[Stored items]
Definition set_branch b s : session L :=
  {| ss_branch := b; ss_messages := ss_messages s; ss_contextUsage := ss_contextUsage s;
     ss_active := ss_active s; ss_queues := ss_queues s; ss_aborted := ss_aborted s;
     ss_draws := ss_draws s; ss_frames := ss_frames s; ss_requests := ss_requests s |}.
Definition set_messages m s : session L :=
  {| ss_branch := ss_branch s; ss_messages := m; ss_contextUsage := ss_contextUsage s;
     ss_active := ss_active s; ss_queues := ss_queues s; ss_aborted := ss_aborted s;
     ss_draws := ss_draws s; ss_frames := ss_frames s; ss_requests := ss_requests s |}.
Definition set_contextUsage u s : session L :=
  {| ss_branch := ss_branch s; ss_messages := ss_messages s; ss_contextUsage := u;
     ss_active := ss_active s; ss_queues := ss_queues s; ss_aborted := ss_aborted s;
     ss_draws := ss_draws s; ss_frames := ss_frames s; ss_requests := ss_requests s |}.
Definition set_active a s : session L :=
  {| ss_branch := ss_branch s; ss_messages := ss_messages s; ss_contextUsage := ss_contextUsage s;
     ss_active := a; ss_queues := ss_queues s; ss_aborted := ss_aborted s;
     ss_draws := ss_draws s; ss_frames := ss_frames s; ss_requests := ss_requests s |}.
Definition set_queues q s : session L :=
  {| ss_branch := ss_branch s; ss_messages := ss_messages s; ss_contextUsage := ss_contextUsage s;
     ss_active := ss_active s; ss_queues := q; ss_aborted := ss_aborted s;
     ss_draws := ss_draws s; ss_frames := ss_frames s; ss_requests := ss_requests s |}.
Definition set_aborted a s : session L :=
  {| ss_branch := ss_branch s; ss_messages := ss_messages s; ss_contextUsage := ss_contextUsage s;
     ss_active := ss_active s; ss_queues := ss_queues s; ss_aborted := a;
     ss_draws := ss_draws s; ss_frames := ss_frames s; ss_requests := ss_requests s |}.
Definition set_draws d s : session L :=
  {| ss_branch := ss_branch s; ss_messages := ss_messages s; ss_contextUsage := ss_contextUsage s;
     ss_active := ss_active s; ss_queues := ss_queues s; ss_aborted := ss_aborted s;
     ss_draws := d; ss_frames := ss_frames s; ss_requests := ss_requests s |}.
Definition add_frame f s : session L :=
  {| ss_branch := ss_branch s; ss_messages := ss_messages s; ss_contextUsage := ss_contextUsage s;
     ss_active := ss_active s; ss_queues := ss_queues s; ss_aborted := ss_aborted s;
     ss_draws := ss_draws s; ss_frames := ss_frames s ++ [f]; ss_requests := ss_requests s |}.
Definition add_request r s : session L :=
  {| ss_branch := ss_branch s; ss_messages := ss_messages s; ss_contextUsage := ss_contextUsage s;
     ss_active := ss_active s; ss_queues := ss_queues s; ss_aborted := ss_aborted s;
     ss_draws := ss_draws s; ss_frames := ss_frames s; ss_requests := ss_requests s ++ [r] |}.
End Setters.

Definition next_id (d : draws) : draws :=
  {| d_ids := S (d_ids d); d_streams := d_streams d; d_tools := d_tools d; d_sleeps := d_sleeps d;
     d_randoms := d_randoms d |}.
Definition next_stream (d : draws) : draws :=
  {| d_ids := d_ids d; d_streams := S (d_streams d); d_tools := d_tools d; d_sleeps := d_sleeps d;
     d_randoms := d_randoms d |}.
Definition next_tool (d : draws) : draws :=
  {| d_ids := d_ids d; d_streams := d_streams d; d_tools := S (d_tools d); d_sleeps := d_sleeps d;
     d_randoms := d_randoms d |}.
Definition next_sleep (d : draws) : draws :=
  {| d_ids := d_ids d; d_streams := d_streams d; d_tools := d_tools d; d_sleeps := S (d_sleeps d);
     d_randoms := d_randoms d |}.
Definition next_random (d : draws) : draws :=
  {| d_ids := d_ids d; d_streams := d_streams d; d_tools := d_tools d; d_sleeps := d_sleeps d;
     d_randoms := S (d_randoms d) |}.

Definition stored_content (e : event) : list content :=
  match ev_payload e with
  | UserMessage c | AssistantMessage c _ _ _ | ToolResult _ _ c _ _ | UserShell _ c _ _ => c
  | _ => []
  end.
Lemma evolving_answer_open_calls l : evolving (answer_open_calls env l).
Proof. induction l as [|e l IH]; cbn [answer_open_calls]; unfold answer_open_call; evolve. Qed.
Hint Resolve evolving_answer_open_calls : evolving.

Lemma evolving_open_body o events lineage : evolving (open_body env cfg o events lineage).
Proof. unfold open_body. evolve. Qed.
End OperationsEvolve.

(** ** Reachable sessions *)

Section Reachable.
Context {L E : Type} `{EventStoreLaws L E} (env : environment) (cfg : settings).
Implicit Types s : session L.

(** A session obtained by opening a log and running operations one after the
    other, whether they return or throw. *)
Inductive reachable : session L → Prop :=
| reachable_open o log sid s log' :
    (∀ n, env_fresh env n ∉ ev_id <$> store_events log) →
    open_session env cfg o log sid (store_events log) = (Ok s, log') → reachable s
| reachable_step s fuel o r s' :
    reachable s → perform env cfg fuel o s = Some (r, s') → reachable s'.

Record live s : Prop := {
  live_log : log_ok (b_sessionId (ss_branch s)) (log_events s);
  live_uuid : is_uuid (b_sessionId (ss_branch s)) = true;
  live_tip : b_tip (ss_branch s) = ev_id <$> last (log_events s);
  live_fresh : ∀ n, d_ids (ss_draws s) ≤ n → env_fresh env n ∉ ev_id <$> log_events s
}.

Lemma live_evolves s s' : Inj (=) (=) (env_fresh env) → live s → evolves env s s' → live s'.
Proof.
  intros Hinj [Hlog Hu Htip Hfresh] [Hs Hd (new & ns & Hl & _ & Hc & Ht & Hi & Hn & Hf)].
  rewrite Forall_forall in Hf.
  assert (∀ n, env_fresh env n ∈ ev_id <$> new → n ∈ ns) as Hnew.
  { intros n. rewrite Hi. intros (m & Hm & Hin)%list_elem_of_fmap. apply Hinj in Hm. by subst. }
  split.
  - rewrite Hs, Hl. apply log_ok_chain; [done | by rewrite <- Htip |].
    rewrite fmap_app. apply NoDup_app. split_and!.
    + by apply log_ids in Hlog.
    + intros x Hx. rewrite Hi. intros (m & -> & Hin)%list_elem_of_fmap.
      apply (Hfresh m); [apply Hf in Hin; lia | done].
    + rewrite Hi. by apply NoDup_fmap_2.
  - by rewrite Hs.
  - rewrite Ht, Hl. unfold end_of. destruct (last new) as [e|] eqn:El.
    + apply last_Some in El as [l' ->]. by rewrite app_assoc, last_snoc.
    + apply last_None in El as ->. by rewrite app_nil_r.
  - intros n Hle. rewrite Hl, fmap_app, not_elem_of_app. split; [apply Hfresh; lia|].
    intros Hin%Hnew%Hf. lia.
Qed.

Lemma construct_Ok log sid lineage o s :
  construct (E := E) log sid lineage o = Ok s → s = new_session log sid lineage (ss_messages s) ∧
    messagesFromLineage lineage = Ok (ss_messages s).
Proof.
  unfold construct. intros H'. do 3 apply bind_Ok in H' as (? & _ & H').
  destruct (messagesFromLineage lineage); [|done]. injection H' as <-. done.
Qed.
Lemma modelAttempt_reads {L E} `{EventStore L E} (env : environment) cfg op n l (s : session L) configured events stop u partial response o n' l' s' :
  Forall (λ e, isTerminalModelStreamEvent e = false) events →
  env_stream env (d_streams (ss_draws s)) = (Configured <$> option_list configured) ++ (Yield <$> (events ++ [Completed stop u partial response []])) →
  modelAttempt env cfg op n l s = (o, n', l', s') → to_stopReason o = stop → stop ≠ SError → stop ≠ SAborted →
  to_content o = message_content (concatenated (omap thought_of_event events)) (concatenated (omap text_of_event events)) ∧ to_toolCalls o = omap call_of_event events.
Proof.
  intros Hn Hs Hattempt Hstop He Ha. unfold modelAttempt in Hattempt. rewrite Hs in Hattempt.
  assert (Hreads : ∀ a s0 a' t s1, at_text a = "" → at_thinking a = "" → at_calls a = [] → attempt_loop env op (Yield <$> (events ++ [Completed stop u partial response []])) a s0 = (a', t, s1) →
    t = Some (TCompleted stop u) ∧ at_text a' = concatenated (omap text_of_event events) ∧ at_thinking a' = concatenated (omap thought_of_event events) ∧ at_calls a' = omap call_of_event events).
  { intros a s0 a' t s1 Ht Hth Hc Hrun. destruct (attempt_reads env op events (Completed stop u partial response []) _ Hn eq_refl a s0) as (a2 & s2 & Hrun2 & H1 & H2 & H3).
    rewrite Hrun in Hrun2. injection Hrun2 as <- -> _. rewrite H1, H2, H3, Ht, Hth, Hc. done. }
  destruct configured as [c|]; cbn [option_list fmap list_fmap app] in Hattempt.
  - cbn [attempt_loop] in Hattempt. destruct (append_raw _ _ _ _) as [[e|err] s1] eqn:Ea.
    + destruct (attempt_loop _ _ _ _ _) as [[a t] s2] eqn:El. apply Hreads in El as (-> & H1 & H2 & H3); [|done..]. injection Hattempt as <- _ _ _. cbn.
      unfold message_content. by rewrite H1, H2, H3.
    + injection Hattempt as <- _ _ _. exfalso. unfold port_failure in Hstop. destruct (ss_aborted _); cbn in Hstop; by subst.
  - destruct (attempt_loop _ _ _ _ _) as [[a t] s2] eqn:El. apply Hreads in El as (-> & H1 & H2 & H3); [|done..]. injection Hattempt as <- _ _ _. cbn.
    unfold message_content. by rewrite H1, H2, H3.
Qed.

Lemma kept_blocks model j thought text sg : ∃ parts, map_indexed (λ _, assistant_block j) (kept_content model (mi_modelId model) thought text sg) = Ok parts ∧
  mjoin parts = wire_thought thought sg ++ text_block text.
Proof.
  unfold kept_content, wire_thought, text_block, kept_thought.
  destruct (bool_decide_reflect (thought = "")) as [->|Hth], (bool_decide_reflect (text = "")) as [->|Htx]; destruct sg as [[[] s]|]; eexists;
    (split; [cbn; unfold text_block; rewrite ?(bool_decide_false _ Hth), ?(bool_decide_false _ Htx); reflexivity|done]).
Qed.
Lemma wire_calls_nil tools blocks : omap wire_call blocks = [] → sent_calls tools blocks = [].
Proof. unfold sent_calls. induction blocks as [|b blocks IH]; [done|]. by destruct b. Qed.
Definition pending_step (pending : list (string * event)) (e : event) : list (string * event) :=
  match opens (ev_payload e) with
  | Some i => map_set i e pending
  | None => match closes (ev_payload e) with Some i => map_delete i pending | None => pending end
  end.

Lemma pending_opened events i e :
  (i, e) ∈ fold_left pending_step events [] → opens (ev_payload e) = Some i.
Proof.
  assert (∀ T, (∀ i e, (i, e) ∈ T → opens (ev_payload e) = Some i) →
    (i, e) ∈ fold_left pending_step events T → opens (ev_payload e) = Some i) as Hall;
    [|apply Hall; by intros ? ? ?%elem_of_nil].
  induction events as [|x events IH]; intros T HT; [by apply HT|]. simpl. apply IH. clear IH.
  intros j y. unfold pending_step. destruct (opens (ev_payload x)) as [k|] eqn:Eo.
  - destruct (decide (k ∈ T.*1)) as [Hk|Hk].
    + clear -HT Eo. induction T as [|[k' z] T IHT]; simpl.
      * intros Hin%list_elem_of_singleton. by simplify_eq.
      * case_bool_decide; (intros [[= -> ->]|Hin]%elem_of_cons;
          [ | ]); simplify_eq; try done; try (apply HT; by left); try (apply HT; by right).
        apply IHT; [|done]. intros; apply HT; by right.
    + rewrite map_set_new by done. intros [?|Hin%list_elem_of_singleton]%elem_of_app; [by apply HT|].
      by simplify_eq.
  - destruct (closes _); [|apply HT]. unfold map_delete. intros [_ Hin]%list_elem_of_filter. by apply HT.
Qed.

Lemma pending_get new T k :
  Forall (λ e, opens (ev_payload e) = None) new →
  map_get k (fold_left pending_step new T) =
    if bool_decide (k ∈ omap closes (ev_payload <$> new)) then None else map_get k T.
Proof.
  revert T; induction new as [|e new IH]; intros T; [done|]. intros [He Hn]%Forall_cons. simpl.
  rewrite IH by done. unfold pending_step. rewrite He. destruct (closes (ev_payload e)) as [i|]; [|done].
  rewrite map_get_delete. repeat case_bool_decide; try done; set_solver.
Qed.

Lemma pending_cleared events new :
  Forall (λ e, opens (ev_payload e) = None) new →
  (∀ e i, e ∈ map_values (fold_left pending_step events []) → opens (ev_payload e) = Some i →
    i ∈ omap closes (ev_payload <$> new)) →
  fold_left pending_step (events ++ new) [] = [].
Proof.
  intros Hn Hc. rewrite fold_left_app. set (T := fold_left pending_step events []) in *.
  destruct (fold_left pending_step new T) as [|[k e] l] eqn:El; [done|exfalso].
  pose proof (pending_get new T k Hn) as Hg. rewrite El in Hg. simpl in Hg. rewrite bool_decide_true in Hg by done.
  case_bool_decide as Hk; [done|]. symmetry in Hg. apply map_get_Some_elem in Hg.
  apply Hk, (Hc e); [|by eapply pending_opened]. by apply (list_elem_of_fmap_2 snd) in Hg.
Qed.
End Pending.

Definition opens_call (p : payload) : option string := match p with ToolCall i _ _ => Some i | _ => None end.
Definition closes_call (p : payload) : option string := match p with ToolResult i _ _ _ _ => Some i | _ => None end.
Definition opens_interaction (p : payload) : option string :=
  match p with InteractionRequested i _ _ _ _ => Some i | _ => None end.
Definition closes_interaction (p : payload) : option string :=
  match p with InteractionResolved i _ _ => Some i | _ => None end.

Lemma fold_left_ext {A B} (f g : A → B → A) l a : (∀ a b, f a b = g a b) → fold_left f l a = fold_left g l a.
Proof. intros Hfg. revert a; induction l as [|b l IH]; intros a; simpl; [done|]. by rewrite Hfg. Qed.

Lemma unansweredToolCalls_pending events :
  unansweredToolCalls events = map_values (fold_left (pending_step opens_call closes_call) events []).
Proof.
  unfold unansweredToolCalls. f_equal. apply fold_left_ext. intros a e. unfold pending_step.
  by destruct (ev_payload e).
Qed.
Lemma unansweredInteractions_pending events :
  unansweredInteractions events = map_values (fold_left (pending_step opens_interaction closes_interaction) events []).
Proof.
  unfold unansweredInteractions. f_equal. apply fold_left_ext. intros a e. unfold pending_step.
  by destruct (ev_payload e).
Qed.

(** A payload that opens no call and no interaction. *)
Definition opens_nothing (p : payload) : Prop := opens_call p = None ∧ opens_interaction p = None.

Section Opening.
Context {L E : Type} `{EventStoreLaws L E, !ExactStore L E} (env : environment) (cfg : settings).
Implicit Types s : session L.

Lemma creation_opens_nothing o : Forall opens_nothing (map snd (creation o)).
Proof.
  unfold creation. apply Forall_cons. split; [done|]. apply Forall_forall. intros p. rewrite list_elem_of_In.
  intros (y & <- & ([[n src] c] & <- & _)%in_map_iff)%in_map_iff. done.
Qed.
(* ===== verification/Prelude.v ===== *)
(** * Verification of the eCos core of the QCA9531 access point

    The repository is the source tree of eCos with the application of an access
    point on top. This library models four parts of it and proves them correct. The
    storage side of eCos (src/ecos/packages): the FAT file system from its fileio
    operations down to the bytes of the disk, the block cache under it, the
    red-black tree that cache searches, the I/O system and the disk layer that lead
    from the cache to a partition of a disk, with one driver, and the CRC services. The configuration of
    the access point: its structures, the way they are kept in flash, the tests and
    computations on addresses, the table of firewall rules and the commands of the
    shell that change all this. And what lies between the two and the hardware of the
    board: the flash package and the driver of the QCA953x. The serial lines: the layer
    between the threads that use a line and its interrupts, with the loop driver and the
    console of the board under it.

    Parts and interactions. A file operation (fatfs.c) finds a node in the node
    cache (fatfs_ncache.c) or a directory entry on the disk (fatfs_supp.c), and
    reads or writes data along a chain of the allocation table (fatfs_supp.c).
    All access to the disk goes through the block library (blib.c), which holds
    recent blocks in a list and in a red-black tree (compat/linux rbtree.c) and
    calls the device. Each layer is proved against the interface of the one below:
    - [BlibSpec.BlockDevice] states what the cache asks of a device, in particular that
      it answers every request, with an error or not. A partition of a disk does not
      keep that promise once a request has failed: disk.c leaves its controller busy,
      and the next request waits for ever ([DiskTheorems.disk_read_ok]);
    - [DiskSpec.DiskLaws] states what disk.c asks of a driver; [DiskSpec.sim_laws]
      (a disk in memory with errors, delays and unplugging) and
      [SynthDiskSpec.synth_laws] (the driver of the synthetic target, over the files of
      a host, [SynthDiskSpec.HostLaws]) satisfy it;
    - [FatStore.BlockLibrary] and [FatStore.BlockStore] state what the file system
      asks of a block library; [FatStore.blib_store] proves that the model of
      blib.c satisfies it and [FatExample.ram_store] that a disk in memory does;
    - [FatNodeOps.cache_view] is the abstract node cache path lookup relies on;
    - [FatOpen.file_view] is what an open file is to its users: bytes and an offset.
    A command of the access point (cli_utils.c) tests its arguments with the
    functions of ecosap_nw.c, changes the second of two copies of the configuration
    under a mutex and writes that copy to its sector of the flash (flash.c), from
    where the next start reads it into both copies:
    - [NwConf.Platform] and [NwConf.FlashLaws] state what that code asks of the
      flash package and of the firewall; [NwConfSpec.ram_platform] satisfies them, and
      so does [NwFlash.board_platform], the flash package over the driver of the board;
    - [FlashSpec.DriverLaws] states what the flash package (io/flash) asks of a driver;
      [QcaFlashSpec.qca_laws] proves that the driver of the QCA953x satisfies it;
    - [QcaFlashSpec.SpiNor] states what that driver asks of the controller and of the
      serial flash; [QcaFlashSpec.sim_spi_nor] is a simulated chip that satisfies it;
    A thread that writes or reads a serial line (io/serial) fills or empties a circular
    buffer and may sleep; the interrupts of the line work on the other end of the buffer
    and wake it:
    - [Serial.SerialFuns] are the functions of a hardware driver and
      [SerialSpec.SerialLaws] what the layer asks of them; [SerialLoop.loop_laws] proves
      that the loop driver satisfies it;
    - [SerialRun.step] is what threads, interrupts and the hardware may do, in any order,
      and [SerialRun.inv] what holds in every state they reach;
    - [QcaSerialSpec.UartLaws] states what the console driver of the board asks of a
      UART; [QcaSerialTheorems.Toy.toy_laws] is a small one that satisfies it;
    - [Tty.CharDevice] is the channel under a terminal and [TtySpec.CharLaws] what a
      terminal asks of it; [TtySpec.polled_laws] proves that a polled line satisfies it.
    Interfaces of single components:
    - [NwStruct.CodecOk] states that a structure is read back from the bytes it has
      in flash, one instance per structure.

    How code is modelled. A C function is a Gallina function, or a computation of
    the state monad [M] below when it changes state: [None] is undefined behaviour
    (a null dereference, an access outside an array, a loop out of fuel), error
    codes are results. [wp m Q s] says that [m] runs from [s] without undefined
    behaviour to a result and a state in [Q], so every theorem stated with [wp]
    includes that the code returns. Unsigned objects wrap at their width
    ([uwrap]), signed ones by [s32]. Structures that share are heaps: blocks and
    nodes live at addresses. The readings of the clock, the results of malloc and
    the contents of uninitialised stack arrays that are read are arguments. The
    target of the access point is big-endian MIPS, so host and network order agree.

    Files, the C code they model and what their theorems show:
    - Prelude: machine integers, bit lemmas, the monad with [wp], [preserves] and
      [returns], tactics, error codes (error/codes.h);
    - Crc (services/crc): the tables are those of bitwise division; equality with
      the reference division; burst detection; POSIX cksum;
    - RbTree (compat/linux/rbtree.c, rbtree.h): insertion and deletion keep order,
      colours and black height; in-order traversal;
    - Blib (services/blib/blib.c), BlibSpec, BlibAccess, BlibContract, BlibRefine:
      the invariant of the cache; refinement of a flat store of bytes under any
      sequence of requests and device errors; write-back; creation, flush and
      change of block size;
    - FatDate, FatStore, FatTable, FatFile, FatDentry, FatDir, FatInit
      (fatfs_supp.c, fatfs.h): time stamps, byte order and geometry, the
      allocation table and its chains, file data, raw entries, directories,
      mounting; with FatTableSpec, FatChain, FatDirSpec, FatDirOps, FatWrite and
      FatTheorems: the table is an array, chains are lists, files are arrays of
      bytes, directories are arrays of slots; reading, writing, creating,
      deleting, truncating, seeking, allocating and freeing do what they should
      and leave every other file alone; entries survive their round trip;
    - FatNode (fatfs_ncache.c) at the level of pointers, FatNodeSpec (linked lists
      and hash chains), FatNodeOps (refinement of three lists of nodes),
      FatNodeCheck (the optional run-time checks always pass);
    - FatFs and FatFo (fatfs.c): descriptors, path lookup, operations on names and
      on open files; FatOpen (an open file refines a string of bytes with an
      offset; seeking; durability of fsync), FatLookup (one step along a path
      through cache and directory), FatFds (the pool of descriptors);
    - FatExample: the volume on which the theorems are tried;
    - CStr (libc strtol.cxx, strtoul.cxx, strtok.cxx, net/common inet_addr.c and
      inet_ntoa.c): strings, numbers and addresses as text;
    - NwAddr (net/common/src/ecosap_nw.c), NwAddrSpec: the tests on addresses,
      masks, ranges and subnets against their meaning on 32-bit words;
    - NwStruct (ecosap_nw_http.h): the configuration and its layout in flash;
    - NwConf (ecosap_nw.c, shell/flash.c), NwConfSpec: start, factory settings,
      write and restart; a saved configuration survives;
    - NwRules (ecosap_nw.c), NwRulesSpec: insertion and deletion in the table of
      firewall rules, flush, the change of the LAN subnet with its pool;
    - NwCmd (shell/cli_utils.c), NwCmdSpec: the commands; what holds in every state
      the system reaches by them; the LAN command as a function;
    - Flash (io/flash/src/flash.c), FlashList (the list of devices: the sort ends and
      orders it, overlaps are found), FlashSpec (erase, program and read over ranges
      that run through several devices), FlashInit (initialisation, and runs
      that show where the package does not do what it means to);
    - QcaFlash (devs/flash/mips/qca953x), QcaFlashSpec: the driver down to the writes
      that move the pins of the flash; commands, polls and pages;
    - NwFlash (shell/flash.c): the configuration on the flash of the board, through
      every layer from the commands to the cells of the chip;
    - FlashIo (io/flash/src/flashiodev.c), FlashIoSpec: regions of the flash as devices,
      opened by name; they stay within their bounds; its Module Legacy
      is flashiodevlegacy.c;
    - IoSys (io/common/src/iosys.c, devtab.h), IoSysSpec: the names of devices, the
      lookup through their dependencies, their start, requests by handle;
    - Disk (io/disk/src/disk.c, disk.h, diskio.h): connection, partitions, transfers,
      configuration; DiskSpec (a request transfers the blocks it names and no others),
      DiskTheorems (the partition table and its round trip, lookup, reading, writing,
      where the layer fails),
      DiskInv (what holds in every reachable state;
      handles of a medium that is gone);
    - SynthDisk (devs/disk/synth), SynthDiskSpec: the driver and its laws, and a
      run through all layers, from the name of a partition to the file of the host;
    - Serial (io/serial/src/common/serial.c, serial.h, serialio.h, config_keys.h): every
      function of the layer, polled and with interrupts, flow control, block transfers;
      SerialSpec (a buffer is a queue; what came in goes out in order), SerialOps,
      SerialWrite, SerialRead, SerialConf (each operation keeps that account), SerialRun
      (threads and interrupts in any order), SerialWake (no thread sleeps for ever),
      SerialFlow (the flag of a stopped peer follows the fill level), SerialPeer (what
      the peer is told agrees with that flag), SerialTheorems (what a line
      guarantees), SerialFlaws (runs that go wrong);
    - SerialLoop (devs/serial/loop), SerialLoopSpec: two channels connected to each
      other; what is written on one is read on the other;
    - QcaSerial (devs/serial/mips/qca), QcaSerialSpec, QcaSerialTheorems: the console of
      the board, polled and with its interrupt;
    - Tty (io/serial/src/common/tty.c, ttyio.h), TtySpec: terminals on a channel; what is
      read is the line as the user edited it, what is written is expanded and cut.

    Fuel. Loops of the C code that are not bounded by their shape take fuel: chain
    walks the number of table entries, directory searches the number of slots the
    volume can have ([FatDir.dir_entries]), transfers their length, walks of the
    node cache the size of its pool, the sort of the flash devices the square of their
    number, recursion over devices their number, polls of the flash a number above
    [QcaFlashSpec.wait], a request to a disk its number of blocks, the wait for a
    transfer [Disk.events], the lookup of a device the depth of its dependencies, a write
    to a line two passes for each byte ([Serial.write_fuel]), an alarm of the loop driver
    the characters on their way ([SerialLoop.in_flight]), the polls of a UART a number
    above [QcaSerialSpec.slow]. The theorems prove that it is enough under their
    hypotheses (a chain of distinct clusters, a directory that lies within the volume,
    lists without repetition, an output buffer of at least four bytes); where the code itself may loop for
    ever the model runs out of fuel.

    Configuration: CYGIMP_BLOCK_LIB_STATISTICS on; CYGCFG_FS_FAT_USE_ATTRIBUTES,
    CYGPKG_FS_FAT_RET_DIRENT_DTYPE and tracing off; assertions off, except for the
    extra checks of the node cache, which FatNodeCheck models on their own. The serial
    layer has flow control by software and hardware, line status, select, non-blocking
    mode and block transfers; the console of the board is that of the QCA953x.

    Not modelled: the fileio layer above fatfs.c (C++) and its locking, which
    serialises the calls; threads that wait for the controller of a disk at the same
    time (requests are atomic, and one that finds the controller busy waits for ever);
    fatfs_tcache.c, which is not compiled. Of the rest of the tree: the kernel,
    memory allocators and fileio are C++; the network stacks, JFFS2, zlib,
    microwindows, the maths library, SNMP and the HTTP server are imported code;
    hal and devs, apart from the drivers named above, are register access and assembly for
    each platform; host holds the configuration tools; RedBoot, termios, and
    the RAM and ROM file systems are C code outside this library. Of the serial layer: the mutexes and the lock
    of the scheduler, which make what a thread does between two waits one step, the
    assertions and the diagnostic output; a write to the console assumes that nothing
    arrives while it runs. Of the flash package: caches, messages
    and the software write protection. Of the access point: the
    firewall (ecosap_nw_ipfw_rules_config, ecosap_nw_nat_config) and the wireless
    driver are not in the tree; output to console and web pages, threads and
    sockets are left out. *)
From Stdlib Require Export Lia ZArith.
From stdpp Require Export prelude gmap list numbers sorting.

-- YOUR ASSIGNMENT --
I'd like the lines above from the one with "Lemma unansweredInteractions_pending events" up to and including the one with "computations on addresses, the" copied exactly, with no other lines.

-- EXERCISE OUTPUT --
Lemma unansweredInteractions_pending events :
  unansweredInteractions events = map_values (fold_left (pending_step opens_interaction closes_interaction) events []).
Proof.
  unfold unansweredInteractions. f_equal. apply fold_left_ext. intros a e. unfold pending_step.
  by destruct (ev_payload e).
Qed.

(** A payload that opens no call and no interaction. *)
Definition opens_nothing (p : payload) : Prop := opens_call p = None ∧ opens_interaction p = None.

Section Opening.
Context {L E : Type} `{EventStoreLaws L E, !ExactStore L E} (env : environment) (cfg : settings).
Implicit Types s : session L.

Lemma creation_opens_nothing o : Forall opens_nothing (map snd (creation o)).
Proof.
  unfold creation. apply Forall_cons. split; [done|]. apply Forall_forall. intros p. rewrite list_elem_of_In.
  intros (y & <- & ([[n src] c] & <- & _)%in_map_iff)%in_map_iff. done.
Qed.
(* ===== verification/Prelude.v ===== *)
(** * Verification of the eCos core of the QCA9531 access point

    The repository is the source tree of eCos with the application of an access
    point on top. This library models four parts of it and proves them correct. The
    storage side of eCos (src/ecos/packages): the FAT file system from its fileio
    operations down to the bytes of the disk, the block cache under it, the
    red-black tree that cache searches, the I/O system and the disk layer that lead
    from the cache to a partition of a disk, with one driver, and the CRC services. The configuration of
    the access point: its structures, the way they are kept in flash, the tests and
    computations on addresses, the table of firewall rules and the commands of the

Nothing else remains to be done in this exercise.